Report and Recommendation and denied Petitioner's amended Rule 61 motion. (D.I. 13-9 at 39) The Delaware Supreme Court affirmed that decision on February 5, 2021. See Lioyd v. State, 247 A.3d 229 (Table), 2021 WL 408879 (Del. Feb. 5, 2021). ll. GOVERNING LEGAL PRINCIPLES A. The Antiterrorism and Effective Death Penalty Act of 1996 Congress enacted the Antiterrorism and Effective Death Penalty Act of 1996 (AEDPA) “to reduce delays in the execution of state and federal criminal sentences .. . and to further the principles of comity, finality, and federalism.” Woodford v. Garceau, 538 U.S. 202, 206 (2003). Pursuant to AEDPA, a federal court may consider a habeas petition filed by a state prisoner only “on the ground that he is in custody in violation of the Constitution or laws or treaties of the United States.” 28 U.S.C. § 2254(a). Additionally, AEDPA imposes procedural requirements and standards for analyzing the merits of a habeas petition in order to “prevent federal habeas ‘retrials’ and to ensure that state-court convictions are given effect to the extent possible under law.” Bell v. Cone, 535 U.S. 685, 693 (2002). B. Exhaustion and Procedural Default Absent exceptional circumstances, a federal court cannot grant habeas relief unless the petitioner has exhausted all means of available relief under state law. See 28 U.S.C. § 2254(b); O'Sullivan v. Boerckel, 526 U.S. 838, 842-44 (1999); Picard v. Connor, 404 U.S. 270, 275 (1971). AEDPA states, in pertinent part: An application for a writ of habeas corpus on behalf of a person in custody pursuant to the judgment of a State court shall not be granted unless it appears that — (A) the applicant has exhausted the remedies available in the courts of the State; or

(B)(i) there is an absence of available State corrective process; or (ii) circumstances exist that render such process ineffective to protect the rights of the applicant. 28 U.S.C. § 2254(b)(1).

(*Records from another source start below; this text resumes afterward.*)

(** The inner loop: the matching lines of the text in the buffer go out, and
    [p] ends at what follows the last newline. *)
Lemma grep_lines_spec pattern t junk s :
  Forall (fun c => c <> 0) t ->
  wp (grep_lines pattern (t ++ 0 :: junk)) s (fun r s' =>
    exists pre rest, r = (pre ++ rest ++ 0 :: junk, length pre) /\ rest = snd (split_lines t) /\
      Forall (fun c => c <> 0) rest /\
      (length pre + length rest = length t)%nat /\
      inp s' = inp s /\ outp s' = outp s ++ matching_lines pattern t).
Proof.
  intros Ht. unfold grep_lines.
  eapply (wp_loop_st (fun x s' => exists pre rest,
    x = (pre ++ rest ++ 0 :: junk, length pre) /\ (length pre + length rest = length t)%nat /\
    Forall (fun c => c <> 0) rest /\ snd (split_lines rest) = snd (split_lines t) /\
    inp s' = inp s /\ outp s' ++ matching_lines pattern rest = outp s ++ matching_lines pattern t)
    (fun x _ => (length t - snd x)%nat)).
  2: { exists [], t. by split_and!. }
  2: { cbn [snd]. rewrite length_app. cbn. lia. }
  intros [buf p] s' (pre & rest & [= -> ->] & Hlen & Hr & Hsnd & Hin & Hout). cbn beta iota.
  unfold strchr. rewrite drop_app_length. pose proof (strchr_from_spec rest junk (length pre) Hr) as Hq.
  destruct (strchr_from (rest ++ 0 :: junk) (length pre) NL) as [q|].
  - destruct Hq as (l & t' & -> & Hl & ->). apply Forall_app in Hr as [Hl0 Ht'].
    apply Forall_cons in Ht' as [_ Ht']. rewrite <- app_assoc. cbn [app].
    rewrite insert_mid by done. rewrite drop_app_length, cstring_app by done.
    rewrite split_lines_app in Hsnd by done. cbn [snd] in Hsnd.
    unfold matching_lines in Hout at 1. rewrite split_lines_app in Hout by done.
    cbn [fst] in Hout. rewrite filter_cons in Hout.
    rewrite !length_app in Hlen. cbn [length] in Hlen.
    assert (forall c, exists pre0 rest, (pre ++ l ++ c :: t' ++ 0 :: junk, S (length pre + length l)) =
      (pre0 ++ rest ++ 0 :: junk, length pre0) /\ (length pre0 + length rest = length t)%nat /\
      rest = t') as Hnext.
    { intros c. exists (pre ++ l ++ [c]), t'. rewrite !length_app. cbn. split_and!; [|lia|done].
      f_equal; [by rewrite <- !app_assoc|lia]. }
    destruct (match_ pattern l) eqn:Em; rewrite ?decide_True, ?decide_False in Hout by done.
    + rewrite insert_mid by done. rewrite drop_app_length.
      replace (take _ (l ++ NL :: _)) with (l ++ [NL])
        by (rewrite take_app, take_ge by lia; f_equal;
            by replace (length pre + length l + 1 - length pre - length l)%nat with 1%nat by lia).
      apply wp_bind, wp_write, wp_ret.
      split; [|cbn [snd]; lia].
      destruct (Hnext NL) as (pre0 & r & E & Hl' & ->). exists pre0, t'. split_and!; try done.
      cbn [outp map concat] in *. rewrite <- Hout. by rewrite <- !app_assoc.
    + apply wp_ret. split; [|cbn [snd]; lia].
      destruct (Hnext 0) as (pre0 & r & E & Hl' & ->). by exists pre0, t'.
  - apply wp_ret. exists pre, rest. rewrite split_lines_none in Hsnd by done. cbn [snd] in Hsnd.
    unfold matching_lines in Hout at 1. rewrite split_lines_none in Hout by done.
    cbn [fst filter list_filter map concat] in Hout. rewrite app_nil_r in Hout. by split_and!.
Qed.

This exhaustion requirement, based on principles of comity, gives “state courts one full opportunity to resolve any constitutional issues by invoking one complete round of the State’s established appellate review process.” O'Sullivan, 526 U.S. at 844-45; see Werts v. Vaughn, 228 F.3d 178, 192 (3d Cir. 2000). A petitioner satisfies the exhaustion requirement by, demonstrating that the habeas claims were “fairly presented” to the state’s highest court, either on direct appeal or in a post-conviction proceeding, in a procedural manner permitting the court to consider the claims on their merits. See Bell v. Cone, 543 U.S. 447, 451 n.3 (2005); Castille v. Peoples, 489 U.S. 346, 351 (1989).